(** * A BVH-accelerated sphere ray tracer

    Shallow embedding of [2026/03/03-01-BVH-Accelerated-Ray-Tracer/main.cpp]:
    the axis-aligned boxes, the spheres, the construction of the bounding
    volume hierarchy (flat node arena, surface-area heuristic), its traversal,
    the exhaustive baseline, the path tracer, the image, the camera, the
    generated scene and the rendering loops.  Writing files, the clock and
    the two programs that draw diagrams ([generate_comparison_image],
    [visualize_bvh]) are left out.

    The C++ [double] is kept abstract behind the class [Arith]: every function
    is written once, against the operations the source uses.  Two instances
    are given: [binary64], the IEEE 754 doubles of the machine (Rocq's
    primitive floats), on which the program can be run, and [exactQ], the
    rationals, which is the program with rounding and overflow taken away.
    Theorems that do not depend on rounding are proved for every instance. *)

From Stdlib Require Import ZArith List Bool Lia Permutation Sorted.
From Stdlib Require Import QArith Qabs Lqa Lra Psatz.
From Stdlib Require Import Floats Uint63.
Import ListNotations.

#[local] Set Warnings "-inexact-float".

(** ** Machine integers *)

(** [int] is 32 bits wide.  [to_int32] is the conversion of a wider value
    ([size_t], a pointer difference) to [int]. *)
Definition INT_MIN : Z := - 2 ^ 31.
Definition INT_MAX : Z := 2 ^ 31 - 1.
Definition to_int32 (z : Z) : Z := (z + 2 ^ 31) mod 2 ^ 32 - 2 ^ 31.

(** ** The arithmetic of [double] *)

Class Arith := {
  D : Type;
  add : D -> D -> D;
  sub : D -> D -> D;
  mul : D -> D -> D;
  div : D -> D -> D;
  opp : D -> D;
  dabs : D -> D;                 (* std::abs *)
  ltb : D -> D -> bool;          (* operator< *)
  leb : D -> D -> bool;          (* operator<= *)
  of_int : Z -> D;               (* int converted to double *)
  to_int : D -> Z;               (* (int)x: truncation toward zero *)
  c_1e30 : D;                    (* the literals of the source *)
  c_1em10 : D;
  c_0p125 : D;
  c_0p001 : D;
  c_1e10 : D;
  c_1em8 : D;
  c_0p5 : D;
  c_0p7 : D
}.

(** [std::sqrt] and [std::pow] with an [int] exponent come from libm. *)
Class Sqrt (A : Arith) := dsqrt : D -> D.
Class Pow (A : Arith) := dpow : D -> Z -> D.

Declare Scope D_scope.
Delimit Scope D_scope with D.
Infix "+" := add : D_scope.
Infix "-" := sub : D_scope.
Infix "*" := mul : D_scope.
Infix "/" := div : D_scope.
Notation "- x" := (opp x) : D_scope.
Infix "<?" := ltb : D_scope.
Infix "<=?" := leb : D_scope.
Notation "x >? y" := (ltb y x) : D_scope.
Notation "x >=? y" := (leb y x) : D_scope.

Section StdMinMax.
Context {A : Arith}.
Local Open Scope D_scope.

(** [std::min(a, b)] is [(b < a) ? b : a]; [std::max(a, b)] is
    [(a < b) ? b : a]. *)
Definition std_min (a b : D) : D := if b <? a then b else a.
Definition std_max (a b : D) : D := if a <? b then b else a.
End StdMinMax.

(** *** IEEE 754 binary64 *)

(** [(int)x] on a double: the fraction is dropped.  A value outside the range
    of [int], an infinity or a NaN is undefined in C++; the model returns what
    the x86-64 conversion instruction yields there, [INT_MIN]. *)
Definition float_to_int (f : float) : Z :=
  match Prim2SF f with
  | S754_zero _ => 0
  | S754_finite s m e =>
      let v := if (0 <=? e)%Z then Zpos m * 2 ^ e else Zpos m / 2 ^ (- e) in
      let v := if s then - v else v in
      if ((INT_MIN <=? v) && (v <=? INT_MAX))%Z then v else INT_MIN
  | _ => INT_MIN
  end%Z.

Definition float_of_int (z : Z) : float :=
  if (z <? 0)%Z then PrimFloat.opp (PrimFloat.of_uint63 (Uint63.of_Z (- z)))
  else PrimFloat.of_uint63 (Uint63.of_Z z).

#[export] Instance binary64 : Arith := {|
  D := float;
  add := PrimFloat.add;
  sub := PrimFloat.sub;
  mul := PrimFloat.mul;
  div := PrimFloat.div;
  opp := PrimFloat.opp;
  dabs := PrimFloat.abs;
  ltb := PrimFloat.ltb;
  leb := PrimFloat.leb;
  of_int := float_of_int;
  to_int := float_to_int;
  c_1e30 := 1e30%float;
  c_1em10 := 1e-10%float;
  c_0p125 := 0.125%float;
  c_0p001 := 0.001%float;
  c_1e10 := 1e10%float;
  c_1em8 := 1e-8%float;
  c_0p5 := 0.5%float;
  c_0p7 := 0.7%float
|}.

#[export] Instance binary64_sqrt : Sqrt binary64 := PrimFloat.sqrt.

(** *** Exact rationals *)

Definition Q_to_int (q : Q) : Z :=
  let v := Z.quot (Qnum q) (Zpos (Qden q)) in
  if ((INT_MIN <=? v) && (v <=? INT_MAX))%Z then v else INT_MIN.

Definition Qltb (a b : Q) : bool := negb (Qle_bool b a).

#[export] Instance exactQ : Arith := {|
  D := Q;
  add := Qplus;
  sub := Qminus;
  mul := Qmult;
  div := Qdiv;
  opp := Qopp;
  dabs := Qabs;
  ltb := Qltb;
  leb := Qle_bool;
  of_int := inject_Z;
  to_int := Q_to_int;
  c_1e30 := inject_Z (10 ^ 30);
  c_1em10 := 1 # (10 ^ 10);
  c_0p125 := 1 # 8;
  c_0p001 := 1 # 1000;
  c_1e10 := inject_Z (10 ^ 10);
  c_1em8 := 1 # (10 ^ 8);
  c_0p5 := 1 # 2;
  c_0p7 := 7 # 10
|}.

#[export] Instance exactQ_pow : Pow exactQ := Qpower.

(** ** Results of code that can index out of bounds or loop *)

(** [Undef]: the C++ execution has undefined behaviour (an index outside a
    vector, a null [unique_ptr]).  [OutOfFuel]: the recursion or loop was cut
    by the fuel of the model. *)
Inductive res (T : Type) : Type :=
| Ret (v : T)
| Undef
| OutOfFuel.
Arguments Ret {T} v.
Arguments Undef {T}.
Arguments OutOfFuel {T}.

Definition bind {T U : Type} (m : res T) (k : T -> res U) : res U :=
  match m with
  | Ret v => k v
  | Undef => Undef
  | OutOfFuel => OutOfFuel
  end.

Notation "x <- m ;; k" := (bind m (fun x => k))
  (at level 61, m at next level, right associativity).
Notation "' p <- m ;; k" := (bind m (fun p => k))
  (at level 61, p pattern, m at next level, right associativity).

(** [v[i]] on a [std::vector] with an [int] index. *)
Definition at_ {T : Type} (v : list T) (i : Z) : res T :=
  if (i <? 0)%Z then Undef
  else match nth_error v (Z.to_nat i) with
       | Some a => Ret a
       | None => Undef
       end.

(** [v[i] = a]. *)
Fixpoint set_nth {T : Type} (v : list T) (n : nat) (a : T) : list T :=
  match v, n with
  | [], _ => []
  | _ :: tl, O => a :: tl
  | hd :: tl, S n' => hd :: set_nth tl n' a
  end.

Definition store {T : Type} (v : list T) (i : Z) (a : T) : res (list T) :=
  if ((0 <=? i) && (i <? Z.of_nat (length v)))%Z
  then Ret (set_nth v (Z.to_nat i) a)
  else Undef.

(** ** Vectors and rays *)

Module Vec3.
Section WithArith.
Context {A : Arith}.
Local Open Scope D_scope.

Record t : Type := mk { x : D; y : D; z : D }.

Definition zero : t := mk (of_int 0) (of_int 0) (of_int 0).

Definition add (u v : t) : t := mk (x u + x v) (y u + y v) (z u + z v).
Definition sub (u v : t) : t := mk (x u - x v) (y u - y v) (z u - z v).
(* operator*(double) *)
Definition scale (u : t) (k : D) : t := mk (x u * k) (y u * k) (z u * k).
(* operator*(const Vec3&) *)
Definition mul (u v : t) : t := mk (x u * x v) (y u * y v) (z u * z v).
(* operator/(double) *)
Definition div (u : t) (k : D) : t := mk (x u / k) (y u / k) (z u / k).
Definition neg (u : t) : t := mk (- x u) (- y u) (- z u).
Definition dot (u v : t) : D := x u * x v + y u * y v + z u * z v.
Definition cross (u v : t) : t :=
  mk (y u * z v - z u * y v) (z u * x v - x u * z v)
     (x u * y v - y u * x v).

(* operator[]: (&x)[i] *)
Definition get (u : t) (i : Z) : D :=
  if (i =? 0)%Z then x u else if (i =? 1)%Z then y u else z u.

Definition length {SQ : Sqrt A} (u : t) : D :=
  dsqrt (x u * x u + y u * y u + z u * z u).
Definition normalize {SQ : Sqrt A} (u : t) : t := div u (length u).
End WithArith.
Arguments t {A}.
End Vec3.

Module Ray.
Section WithArith.
Context {A : Arith}.
Record t : Type := mk { origin : Vec3.t; direction : Vec3.t }.
Definition at_t (r : t) (k : D) : Vec3.t :=
  Vec3.add (origin r) (Vec3.scale (direction r) k).
End WithArith.
Arguments t {A}.
End Ray.

(** ** Axis-aligned bounding boxes *)

Module AABB.
Section WithArith.
Context {A : Arith}.
Local Open Scope D_scope.

Record t : Type := mk { min_pt : Vec3.t; max_pt : Vec3.t }.

(** The default constructor: the seed of a chain of merges. *)
Definition empty : t :=
  mk (Vec3.mk c_1e30 c_1e30 c_1e30)
     (Vec3.mk (- c_1e30) (- c_1e30) (- c_1e30)).

Definition merge (a b : t) : t :=
  let small := Vec3.mk (std_min (Vec3.x (min_pt a)) (Vec3.x (min_pt b)))
                       (std_min (Vec3.y (min_pt a)) (Vec3.y (min_pt b)))
                       (std_min (Vec3.z (min_pt a)) (Vec3.z (min_pt b))) in
  let large := Vec3.mk (std_max (Vec3.x (max_pt a)) (Vec3.x (max_pt b)))
                       (std_max (Vec3.y (max_pt a)) (Vec3.y (max_pt b)))
                       (std_max (Vec3.z (max_pt a)) (Vec3.z (max_pt b))) in
  mk small large.

Definition surface_area (b : t) : D :=
  let d := Vec3.sub (max_pt b) (min_pt b) in
  of_int 2 * (Vec3.x d * Vec3.y d + Vec3.y d * Vec3.z d
              + Vec3.z d * Vec3.x d).
(* ===== verification/_CoqProject ===== *)
-Q . S2P
Prelude.v
PyStr.v
PyFloat.v
Catalog.v
Copago.v
Validate.v
Dates.v
Frame.v
Beneficiary.v
Handler.v
Generate.v
Titular.v
Controller.v
(** [k in d] / [d.get(k)] *)
Fixpoint py_get (d : pydict V) (k : string) : option V :=
  match d with
  | [] => None
  | (k', v) :: d' => if String.eqb k k' then Some v else py_get d' k
  end.

Definition py_in (d : pydict V) (k : string) : bool :=
  match py_get d k with Some _ => true | None => false end.

(** [d[k] = v] *)
Fixpoint py_set (d : pydict V) (k : string) (v : V) : pydict V :=
  match d with
  | [] => [(k, v)]
  | (k', v') :: d' =>
      if String.eqb k k' then (k', v) :: d' else (k', v') :: py_set d' k v
  end.

(** [d.update(e)] *)
Definition py_update (d e : pydict V) : pydict V :=
  fold_left (fun acc kv => py_set acc (fst kv) (snd kv)) e d.

Definition py_keys (d : pydict V) : list string := map fst d.
End PyDict.

Notation "d .[ k ]" := (py_get d k) (at level 1, left associativity) : py_scope.
Notation "d .[ k := v ]" := (py_set d k v) (at level 1, left associativity) : py_scope.
Open Scope py_scope.

(** ** Shared tactics *)

(** Turn the boolean tests of the source into propositions. *)
Ltac bool_to_prop :=
  repeat match goal with
  | H : String.eqb _ _ = true |- _ => apply String.eqb_eq in H; subst
  | H : String.eqb _ _ = false |- _ => apply String.eqb_neq in H
  | H : Z.ltb _ _ = true |- _ => apply Z.ltb_lt in H
  | H : Z.ltb _ _ = false |- _ => apply Z.ltb_ge in H
  | H : Z.leb _ _ = true |- _ => apply Z.leb_le in H
  | H : Z.leb _ _ = false |- _ => apply Z.leb_gt in H
  | H : Z.eqb _ _ = true |- _ => apply Z.eqb_eq in H
  | H : Z.eqb _ _ = false |- _ => apply Z.eqb_neq in H
  | H : andb _ _ = true |- _ => apply andb_true_iff in H as [? ?]
  | H : orb _ _ = false |- _ => apply orb_false_iff in H as [? ?]
  end.

(** Case on the string comparisons a goal or hypothesis mentions. *)
Ltac case_streq :=
  repeat match goal with
  | |- context [String.eqb ?a ?b] =>
      let E := fresh "E" in destruct (String.eqb a b) eqn:E; bool_to_prop
  end.

(** [lia] after recording, for every [x / c] and [x mod c] of the goal and
    hypotheses, the division facts [x = c * (x / c) + x mod c] and
    [0 <= x mod c < c]. *)
Ltac divmod_facts :=
  repeat match goal with
  | |- context [Z.div ?x ?c] =>
      lazymatch goal with
      | _ : (x = c * (x / c) + x mod c)%Z |- _ => fail
      | _ => pose proof (Z.div_mod x c ltac:(lia)); pose proof (Z.mod_pos_bound x c ltac:(lia))
      end
  | _ : context [Z.div ?x ?c] |- _ =>
      lazymatch goal with
      | _ : (x = c * (x / c) + x mod c)%Z |- _ => fail
      | _ => pose proof (Z.div_mod x c ltac:(lia)); pose proof (Z.mod_pos_bound x c ltac:(lia))
      end
  | |- context [Z.modulo ?x ?c] =>
      lazymatch goal with
      | _ : (x = c * (x / c) + x mod c)%Z |- _ => fail
      | _ => pose proof (Z.div_mod x c ltac:(lia)); pose proof (Z.mod_pos_bound x c ltac:(lia))
      end
  end.

Ltac zlia := divmod_facts; lia.

Create HintDb pyglue.
Create Rewrite HintDb pyrw.

(** ** Lemmas on dictionaries *)

Section PyDictLemmas.
Context {V : Type}.
Implicit Types (d : pydict V) (k : string) (v : V).

Lemma py_get_set_eq d k v : (py_set d k v).[k] = Some v.
Proof.
  induction d as [|[k' v'] d IH]; simpl; rewrite ?String.eqb_refl; auto.
  destruct (String.eqb k k') eqn:E; simpl; rewrite ?E; bool_to_prop;
    rewrite ?String.eqb_refl; auto.
Qed.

■ Task instructions ■
Keep both end lines and retype everything in the records above from the line containing "res (list T)" through the line containing "Module Ray.", exactly, with nothing else.

■ Finished exercise ■
Definition store {T : Type} (v : list T) (i : Z) (a : T) : res (list T) :=
  if ((0 <=? i) && (i <? Z.of_nat (length v)))%Z
  then Ret (set_nth v (Z.to_nat i) a)
  else Undef.

(** ** Vectors and rays *)

Module Vec3.
Section WithArith.
Context {A : Arith}.
Local Open Scope D_scope.

Record t : Type := mk { x : D; y : D; z : D }.

Definition zero : t := mk (of_int 0) (of_int 0) (of_int 0).

Definition add (u v : t) : t := mk (x u + x v) (y u + y v) (z u + z v).
Definition sub (u v : t) : t := mk (x u - x v) (y u - y v) (z u - z v).
(* operator*(double) *)
Definition scale (u : t) (k : D) : t := mk (x u * k) (y u * k) (z u * k).
(* operator*(const Vec3&) *)
Definition mul (u v : t) : t := mk (x u * x v) (y u * y v) (z u * z v).
(* operator/(double) *)
Definition div (u : t) (k : D) : t := mk (x u / k) (y u / k) (z u / k).
Definition neg (u : t) : t := mk (- x u) (- y u) (- z u).
Definition dot (u v : t) : D := x u * x v + y u * y v + z u * z v.
Definition cross (u v : t) : t :=
  mk (y u * z v - z u * y v) (z u * x v - x u * z v)
     (x u * y v - y u * x v).

(* operator[]: (&x)[i] *)
Definition get (u : t) (i : Z) : D :=
  if (i =? 0)%Z then x u else if (i =? 1)%Z then y u else z u.

Definition length {SQ : Sqrt A} (u : t) : D :=
  dsqrt (x u * x u + y u * y u + z u * z u).
Definition normalize {SQ : Sqrt A} (u : t) : t := div u (length u).
End WithArith.
Arguments t {A}.
End Vec3.

Module Ray.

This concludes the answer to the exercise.